» PROBLEM DESCRIPTION
For the records below, give the number of lines where the string "math" occurs. Include nothing else.

***

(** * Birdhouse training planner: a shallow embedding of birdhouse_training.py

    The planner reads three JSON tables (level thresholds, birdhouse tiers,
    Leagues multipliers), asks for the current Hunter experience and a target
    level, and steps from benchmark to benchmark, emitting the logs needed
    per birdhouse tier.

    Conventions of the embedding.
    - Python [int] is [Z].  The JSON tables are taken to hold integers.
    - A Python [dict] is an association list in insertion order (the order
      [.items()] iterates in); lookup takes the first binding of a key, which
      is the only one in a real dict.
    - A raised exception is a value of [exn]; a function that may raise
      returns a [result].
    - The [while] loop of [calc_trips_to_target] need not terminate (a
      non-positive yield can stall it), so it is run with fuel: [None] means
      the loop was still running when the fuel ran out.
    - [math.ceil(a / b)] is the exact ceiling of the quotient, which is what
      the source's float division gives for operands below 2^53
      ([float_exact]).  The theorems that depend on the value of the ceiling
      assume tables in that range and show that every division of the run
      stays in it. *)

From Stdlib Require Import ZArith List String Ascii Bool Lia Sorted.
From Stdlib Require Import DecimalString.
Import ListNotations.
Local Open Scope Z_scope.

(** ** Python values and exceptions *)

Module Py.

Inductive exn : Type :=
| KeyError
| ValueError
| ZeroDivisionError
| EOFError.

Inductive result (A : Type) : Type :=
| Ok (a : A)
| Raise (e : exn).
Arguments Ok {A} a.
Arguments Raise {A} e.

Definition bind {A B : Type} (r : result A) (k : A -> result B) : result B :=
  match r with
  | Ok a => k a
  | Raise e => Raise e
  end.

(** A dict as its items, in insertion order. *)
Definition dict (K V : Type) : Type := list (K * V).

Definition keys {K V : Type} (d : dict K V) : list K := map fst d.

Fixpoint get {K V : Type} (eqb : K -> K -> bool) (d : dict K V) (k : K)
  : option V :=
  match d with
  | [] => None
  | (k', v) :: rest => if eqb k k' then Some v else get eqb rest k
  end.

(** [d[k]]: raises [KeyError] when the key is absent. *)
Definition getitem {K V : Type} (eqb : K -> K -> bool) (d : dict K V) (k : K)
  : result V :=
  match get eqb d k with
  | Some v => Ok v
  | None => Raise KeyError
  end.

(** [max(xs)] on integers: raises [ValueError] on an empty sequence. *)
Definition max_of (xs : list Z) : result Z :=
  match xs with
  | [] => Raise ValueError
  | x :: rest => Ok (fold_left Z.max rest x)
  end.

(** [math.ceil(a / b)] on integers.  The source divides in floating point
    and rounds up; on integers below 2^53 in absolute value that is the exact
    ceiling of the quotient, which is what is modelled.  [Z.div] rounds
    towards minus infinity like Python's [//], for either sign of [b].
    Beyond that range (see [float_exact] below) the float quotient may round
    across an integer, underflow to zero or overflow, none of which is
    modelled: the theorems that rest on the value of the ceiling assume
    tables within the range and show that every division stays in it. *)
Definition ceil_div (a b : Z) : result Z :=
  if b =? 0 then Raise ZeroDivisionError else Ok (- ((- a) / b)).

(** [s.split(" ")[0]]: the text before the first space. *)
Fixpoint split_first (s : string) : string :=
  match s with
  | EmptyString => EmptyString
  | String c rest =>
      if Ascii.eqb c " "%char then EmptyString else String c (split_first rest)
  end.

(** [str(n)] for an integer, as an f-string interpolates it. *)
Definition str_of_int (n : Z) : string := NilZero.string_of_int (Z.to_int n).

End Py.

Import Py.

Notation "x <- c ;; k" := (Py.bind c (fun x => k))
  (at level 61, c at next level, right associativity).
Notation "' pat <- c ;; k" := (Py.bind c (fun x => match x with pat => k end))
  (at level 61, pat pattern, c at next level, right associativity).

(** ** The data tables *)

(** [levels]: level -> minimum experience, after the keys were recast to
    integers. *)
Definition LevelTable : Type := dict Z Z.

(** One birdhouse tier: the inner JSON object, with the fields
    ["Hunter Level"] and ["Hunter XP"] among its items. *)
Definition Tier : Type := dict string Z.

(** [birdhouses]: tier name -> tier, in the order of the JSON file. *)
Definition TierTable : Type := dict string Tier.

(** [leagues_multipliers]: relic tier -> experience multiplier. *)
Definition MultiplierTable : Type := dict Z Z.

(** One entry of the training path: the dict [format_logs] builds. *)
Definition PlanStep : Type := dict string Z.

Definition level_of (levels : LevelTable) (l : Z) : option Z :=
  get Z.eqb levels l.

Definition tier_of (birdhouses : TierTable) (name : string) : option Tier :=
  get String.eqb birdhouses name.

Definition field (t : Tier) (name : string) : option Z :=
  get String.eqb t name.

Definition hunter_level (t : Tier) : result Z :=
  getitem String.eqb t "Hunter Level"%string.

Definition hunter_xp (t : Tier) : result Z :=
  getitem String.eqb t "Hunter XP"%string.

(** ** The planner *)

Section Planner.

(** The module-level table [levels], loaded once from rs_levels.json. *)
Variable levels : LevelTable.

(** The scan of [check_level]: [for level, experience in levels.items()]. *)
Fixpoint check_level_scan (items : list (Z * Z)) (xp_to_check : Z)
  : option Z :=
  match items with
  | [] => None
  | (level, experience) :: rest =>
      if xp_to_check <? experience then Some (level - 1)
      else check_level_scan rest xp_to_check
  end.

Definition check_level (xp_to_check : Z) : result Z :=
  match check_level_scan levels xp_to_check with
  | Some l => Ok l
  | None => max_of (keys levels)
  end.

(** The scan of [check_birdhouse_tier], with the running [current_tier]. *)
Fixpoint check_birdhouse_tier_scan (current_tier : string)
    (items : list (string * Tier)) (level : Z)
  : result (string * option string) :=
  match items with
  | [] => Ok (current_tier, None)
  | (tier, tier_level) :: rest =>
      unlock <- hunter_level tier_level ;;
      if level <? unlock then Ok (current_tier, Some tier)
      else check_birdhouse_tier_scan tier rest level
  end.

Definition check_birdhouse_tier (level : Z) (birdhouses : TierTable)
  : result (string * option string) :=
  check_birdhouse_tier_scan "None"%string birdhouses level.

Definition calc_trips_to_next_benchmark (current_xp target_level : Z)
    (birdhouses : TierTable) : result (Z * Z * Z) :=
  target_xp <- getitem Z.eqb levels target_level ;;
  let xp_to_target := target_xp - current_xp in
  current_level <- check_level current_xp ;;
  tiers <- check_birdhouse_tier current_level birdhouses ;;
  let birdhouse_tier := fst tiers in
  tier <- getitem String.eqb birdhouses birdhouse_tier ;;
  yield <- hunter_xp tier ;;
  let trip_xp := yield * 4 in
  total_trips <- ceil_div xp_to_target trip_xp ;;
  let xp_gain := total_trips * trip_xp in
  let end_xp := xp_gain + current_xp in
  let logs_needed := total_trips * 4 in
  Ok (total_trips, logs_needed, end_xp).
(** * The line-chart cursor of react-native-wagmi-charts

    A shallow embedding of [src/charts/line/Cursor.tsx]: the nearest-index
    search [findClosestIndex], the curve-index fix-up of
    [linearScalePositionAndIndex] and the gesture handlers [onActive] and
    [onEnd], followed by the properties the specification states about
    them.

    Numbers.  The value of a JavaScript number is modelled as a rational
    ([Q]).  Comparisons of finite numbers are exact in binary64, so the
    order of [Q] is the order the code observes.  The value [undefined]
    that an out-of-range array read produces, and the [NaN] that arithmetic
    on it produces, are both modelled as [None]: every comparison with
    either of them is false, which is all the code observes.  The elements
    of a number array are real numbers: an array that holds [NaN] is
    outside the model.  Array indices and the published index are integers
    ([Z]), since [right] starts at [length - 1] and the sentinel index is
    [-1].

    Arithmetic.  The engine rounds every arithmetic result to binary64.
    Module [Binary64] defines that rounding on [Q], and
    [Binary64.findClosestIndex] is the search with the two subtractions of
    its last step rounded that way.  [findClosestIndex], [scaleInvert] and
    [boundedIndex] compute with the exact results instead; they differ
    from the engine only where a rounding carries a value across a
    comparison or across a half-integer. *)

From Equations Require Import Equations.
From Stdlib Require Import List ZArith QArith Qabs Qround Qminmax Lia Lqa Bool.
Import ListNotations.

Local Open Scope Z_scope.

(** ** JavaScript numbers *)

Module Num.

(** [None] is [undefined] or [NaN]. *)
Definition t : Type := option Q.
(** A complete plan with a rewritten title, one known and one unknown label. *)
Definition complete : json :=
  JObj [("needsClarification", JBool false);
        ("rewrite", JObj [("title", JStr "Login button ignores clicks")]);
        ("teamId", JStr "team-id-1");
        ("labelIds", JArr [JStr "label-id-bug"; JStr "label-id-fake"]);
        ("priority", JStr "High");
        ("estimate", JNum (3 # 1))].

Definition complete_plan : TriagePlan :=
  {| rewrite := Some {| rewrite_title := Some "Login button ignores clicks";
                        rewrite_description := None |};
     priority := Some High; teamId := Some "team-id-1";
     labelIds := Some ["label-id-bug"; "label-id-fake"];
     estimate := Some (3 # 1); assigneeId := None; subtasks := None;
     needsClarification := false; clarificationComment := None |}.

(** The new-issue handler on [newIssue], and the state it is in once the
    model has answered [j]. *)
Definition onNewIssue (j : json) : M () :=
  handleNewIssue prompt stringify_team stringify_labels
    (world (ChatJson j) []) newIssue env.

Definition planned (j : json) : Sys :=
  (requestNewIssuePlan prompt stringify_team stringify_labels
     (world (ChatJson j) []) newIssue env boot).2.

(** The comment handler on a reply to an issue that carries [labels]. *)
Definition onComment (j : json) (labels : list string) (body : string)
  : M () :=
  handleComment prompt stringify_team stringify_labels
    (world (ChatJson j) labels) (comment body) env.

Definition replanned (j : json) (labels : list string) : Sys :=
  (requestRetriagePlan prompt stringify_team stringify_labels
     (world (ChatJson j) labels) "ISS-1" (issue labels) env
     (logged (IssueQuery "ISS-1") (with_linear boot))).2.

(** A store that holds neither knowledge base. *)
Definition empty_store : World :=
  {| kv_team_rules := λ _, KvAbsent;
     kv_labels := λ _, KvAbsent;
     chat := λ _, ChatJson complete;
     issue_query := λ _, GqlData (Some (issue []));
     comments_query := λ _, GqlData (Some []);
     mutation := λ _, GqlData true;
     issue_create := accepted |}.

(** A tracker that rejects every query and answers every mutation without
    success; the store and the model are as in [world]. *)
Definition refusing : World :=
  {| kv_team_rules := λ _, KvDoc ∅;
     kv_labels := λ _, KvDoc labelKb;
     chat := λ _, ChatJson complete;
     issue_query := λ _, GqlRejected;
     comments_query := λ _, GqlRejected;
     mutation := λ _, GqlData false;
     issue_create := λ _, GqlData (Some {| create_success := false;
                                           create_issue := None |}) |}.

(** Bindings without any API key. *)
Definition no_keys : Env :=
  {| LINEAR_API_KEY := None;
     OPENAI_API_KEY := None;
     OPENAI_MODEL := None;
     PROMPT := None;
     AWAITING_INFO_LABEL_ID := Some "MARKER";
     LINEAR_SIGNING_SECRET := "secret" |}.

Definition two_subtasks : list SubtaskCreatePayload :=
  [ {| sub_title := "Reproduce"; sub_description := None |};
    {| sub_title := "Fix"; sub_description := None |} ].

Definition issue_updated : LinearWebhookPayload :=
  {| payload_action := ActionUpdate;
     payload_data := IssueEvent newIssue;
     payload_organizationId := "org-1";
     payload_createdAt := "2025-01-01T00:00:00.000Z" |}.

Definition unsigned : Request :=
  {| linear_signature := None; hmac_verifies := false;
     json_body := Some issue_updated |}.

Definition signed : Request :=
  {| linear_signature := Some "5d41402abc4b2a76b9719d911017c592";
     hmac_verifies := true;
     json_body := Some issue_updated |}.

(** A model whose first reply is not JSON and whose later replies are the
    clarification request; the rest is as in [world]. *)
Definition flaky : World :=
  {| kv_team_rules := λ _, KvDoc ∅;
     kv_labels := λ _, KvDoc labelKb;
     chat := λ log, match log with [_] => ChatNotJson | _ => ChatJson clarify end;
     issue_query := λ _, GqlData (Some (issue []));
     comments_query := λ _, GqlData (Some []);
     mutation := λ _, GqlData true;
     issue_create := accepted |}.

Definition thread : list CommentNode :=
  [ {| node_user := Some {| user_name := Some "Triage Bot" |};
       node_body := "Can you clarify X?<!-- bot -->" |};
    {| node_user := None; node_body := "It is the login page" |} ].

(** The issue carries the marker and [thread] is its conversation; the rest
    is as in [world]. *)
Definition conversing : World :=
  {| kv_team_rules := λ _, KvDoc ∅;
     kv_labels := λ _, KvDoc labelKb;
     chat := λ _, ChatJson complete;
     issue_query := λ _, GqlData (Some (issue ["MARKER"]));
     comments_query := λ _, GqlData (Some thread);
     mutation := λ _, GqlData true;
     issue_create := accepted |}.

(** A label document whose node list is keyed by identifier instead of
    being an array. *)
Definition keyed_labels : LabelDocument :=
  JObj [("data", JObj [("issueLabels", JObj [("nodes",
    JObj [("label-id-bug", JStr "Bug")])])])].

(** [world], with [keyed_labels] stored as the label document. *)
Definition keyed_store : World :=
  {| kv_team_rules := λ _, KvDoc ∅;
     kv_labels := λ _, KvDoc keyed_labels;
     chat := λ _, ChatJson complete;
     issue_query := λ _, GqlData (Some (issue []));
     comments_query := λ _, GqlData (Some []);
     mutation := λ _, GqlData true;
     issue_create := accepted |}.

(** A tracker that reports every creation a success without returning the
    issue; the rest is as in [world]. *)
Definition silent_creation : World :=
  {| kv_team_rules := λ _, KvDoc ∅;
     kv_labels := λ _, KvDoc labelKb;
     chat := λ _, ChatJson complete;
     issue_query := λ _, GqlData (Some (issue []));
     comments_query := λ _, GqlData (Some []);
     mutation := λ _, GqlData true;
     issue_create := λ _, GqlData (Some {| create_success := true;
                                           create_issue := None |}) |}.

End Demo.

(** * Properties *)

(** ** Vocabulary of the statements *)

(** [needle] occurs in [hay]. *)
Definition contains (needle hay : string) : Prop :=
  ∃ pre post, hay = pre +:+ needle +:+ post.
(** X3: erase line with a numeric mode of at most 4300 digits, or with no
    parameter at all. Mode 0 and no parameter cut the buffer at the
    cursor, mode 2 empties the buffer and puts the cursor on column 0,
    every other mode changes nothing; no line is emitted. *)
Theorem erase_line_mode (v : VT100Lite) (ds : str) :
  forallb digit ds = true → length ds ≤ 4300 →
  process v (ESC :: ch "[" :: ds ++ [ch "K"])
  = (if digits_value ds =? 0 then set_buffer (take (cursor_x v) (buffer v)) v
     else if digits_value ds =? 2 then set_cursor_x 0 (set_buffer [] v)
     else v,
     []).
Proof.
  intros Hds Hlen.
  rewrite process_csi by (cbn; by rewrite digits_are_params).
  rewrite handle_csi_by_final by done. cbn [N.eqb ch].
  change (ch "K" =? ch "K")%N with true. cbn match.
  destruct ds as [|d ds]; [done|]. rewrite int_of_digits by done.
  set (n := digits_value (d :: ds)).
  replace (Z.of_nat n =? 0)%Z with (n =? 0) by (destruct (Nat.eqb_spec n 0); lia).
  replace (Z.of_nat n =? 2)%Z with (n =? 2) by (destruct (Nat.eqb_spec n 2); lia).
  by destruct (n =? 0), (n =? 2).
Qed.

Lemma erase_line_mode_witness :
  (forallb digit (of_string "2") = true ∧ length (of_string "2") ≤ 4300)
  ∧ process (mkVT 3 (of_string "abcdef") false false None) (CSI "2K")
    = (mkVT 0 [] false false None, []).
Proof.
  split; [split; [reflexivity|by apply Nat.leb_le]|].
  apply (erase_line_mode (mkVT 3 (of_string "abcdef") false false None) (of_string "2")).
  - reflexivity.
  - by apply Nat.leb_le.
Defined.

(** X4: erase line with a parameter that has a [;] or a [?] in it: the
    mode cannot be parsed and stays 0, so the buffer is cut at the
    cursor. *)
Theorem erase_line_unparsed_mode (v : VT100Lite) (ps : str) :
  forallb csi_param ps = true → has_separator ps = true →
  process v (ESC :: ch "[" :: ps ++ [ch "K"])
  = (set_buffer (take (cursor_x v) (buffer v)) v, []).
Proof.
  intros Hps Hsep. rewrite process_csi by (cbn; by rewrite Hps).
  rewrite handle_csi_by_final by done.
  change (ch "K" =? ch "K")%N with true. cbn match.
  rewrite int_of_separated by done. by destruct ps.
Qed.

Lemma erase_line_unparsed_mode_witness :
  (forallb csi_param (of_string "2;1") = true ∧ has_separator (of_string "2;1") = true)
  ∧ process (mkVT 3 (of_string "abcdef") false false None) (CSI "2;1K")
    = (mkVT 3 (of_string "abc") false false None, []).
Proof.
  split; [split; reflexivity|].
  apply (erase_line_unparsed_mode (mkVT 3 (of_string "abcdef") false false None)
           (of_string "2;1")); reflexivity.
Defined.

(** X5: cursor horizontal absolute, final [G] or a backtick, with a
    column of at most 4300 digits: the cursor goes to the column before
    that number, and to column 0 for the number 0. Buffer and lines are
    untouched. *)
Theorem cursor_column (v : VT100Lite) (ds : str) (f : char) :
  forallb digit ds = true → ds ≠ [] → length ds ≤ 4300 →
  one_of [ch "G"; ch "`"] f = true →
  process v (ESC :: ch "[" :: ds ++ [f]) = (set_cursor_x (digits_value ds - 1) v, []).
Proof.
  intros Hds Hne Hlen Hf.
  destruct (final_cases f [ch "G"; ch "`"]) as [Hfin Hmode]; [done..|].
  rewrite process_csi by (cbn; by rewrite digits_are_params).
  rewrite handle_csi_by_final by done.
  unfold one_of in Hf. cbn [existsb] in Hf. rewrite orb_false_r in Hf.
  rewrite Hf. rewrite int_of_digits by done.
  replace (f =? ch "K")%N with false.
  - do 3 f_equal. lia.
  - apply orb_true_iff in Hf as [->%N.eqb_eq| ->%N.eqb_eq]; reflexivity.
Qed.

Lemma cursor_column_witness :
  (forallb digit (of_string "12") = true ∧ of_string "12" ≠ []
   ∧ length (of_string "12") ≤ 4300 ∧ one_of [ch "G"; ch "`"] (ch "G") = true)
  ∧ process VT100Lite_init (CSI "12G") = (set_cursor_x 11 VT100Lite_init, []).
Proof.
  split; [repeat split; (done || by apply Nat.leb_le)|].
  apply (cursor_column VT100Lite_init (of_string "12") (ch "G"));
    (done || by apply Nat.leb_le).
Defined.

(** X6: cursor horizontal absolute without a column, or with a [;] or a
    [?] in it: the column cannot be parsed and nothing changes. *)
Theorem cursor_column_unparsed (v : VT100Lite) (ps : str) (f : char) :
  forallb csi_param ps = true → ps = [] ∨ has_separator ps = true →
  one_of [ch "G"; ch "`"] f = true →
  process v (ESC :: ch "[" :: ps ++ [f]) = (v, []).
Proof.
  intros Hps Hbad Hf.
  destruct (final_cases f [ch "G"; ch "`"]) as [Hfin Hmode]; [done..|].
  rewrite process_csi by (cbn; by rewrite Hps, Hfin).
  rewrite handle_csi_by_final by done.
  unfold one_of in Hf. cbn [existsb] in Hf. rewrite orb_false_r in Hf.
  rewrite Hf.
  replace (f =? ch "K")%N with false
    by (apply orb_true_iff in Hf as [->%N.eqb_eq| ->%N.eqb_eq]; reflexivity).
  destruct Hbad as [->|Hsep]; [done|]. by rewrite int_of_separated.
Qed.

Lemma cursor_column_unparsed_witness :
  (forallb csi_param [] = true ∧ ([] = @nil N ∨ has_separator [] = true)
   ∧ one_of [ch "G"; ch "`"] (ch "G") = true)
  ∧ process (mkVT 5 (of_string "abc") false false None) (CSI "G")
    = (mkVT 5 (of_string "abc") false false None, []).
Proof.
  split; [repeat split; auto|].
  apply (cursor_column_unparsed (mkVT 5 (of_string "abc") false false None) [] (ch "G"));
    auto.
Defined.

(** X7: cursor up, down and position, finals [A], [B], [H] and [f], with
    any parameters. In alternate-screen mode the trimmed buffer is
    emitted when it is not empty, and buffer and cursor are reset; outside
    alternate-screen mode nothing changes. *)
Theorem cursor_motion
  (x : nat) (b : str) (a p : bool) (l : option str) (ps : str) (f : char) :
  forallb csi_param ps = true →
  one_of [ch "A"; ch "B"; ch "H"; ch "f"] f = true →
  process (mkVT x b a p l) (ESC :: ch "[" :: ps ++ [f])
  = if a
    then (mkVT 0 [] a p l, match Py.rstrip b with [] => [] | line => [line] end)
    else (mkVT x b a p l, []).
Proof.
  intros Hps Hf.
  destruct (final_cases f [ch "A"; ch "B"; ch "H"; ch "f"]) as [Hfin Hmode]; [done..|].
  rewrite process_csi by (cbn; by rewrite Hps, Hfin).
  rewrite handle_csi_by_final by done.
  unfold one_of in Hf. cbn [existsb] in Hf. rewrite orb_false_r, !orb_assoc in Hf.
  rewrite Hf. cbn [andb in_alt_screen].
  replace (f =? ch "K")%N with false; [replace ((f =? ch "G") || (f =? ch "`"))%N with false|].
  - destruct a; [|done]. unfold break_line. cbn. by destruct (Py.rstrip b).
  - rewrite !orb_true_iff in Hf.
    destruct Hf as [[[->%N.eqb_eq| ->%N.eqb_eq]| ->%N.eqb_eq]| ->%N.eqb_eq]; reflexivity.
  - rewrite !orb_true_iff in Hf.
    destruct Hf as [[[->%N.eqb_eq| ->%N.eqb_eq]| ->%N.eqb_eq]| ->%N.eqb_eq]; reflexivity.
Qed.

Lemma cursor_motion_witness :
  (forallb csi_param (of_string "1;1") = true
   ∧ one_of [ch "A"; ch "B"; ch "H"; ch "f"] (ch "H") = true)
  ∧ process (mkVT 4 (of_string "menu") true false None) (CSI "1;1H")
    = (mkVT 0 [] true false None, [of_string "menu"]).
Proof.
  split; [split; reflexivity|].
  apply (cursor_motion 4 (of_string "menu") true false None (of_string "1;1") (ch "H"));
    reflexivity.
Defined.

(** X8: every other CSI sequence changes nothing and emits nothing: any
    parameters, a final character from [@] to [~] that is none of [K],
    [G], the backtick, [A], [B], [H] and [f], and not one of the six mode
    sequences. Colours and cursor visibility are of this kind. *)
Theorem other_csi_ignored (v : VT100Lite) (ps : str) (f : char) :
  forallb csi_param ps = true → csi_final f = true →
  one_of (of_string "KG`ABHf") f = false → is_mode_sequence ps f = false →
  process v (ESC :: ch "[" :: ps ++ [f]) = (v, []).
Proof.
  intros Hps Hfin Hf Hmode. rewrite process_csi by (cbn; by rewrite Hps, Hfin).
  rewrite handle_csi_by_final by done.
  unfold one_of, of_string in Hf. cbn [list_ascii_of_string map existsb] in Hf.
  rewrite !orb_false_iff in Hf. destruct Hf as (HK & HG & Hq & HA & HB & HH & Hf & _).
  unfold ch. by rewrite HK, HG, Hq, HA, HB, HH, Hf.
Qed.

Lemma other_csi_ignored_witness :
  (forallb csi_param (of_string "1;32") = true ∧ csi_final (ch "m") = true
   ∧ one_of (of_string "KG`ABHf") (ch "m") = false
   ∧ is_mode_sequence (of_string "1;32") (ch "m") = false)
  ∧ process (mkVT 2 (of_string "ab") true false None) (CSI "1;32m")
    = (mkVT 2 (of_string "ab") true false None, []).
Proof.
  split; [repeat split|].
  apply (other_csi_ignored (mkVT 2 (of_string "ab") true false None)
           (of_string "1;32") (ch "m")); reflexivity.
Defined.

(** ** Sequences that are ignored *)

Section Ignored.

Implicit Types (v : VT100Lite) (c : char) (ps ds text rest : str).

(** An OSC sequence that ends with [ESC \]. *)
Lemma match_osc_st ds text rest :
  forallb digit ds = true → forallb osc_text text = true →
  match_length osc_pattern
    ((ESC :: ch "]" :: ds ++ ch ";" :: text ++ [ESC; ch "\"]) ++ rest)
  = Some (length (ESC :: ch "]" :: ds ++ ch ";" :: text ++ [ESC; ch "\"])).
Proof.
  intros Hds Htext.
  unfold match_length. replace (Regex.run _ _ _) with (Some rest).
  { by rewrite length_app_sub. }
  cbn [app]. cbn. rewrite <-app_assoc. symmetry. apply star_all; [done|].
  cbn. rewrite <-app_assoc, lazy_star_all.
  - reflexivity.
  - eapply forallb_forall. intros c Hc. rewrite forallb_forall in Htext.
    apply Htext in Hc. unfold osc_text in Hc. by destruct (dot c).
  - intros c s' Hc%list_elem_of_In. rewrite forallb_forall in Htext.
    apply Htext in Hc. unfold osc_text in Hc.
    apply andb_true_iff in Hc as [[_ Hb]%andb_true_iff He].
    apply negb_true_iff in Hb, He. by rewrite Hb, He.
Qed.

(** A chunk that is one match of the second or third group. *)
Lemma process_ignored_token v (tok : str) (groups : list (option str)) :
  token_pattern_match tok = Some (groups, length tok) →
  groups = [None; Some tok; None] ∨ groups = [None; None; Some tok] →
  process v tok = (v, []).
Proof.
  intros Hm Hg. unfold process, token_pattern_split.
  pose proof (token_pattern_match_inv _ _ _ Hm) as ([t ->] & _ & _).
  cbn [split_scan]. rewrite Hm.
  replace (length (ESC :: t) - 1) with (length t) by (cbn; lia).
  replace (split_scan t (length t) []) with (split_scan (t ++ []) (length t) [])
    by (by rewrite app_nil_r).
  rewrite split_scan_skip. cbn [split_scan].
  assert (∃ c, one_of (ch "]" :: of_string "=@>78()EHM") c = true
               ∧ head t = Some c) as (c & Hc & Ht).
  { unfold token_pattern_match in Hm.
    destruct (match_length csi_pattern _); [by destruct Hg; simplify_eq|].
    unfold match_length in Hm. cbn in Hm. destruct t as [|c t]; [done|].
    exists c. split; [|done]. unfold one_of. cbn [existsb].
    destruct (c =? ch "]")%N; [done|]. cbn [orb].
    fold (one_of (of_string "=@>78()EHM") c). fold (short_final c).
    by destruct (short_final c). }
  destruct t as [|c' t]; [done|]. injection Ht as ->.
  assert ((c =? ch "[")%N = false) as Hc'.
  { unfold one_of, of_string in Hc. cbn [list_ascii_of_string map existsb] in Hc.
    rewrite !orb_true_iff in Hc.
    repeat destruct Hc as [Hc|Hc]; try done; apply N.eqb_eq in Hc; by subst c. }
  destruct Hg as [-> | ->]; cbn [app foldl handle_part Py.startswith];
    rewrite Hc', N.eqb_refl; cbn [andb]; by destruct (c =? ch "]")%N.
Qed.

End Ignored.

***

» THE ANSWER
2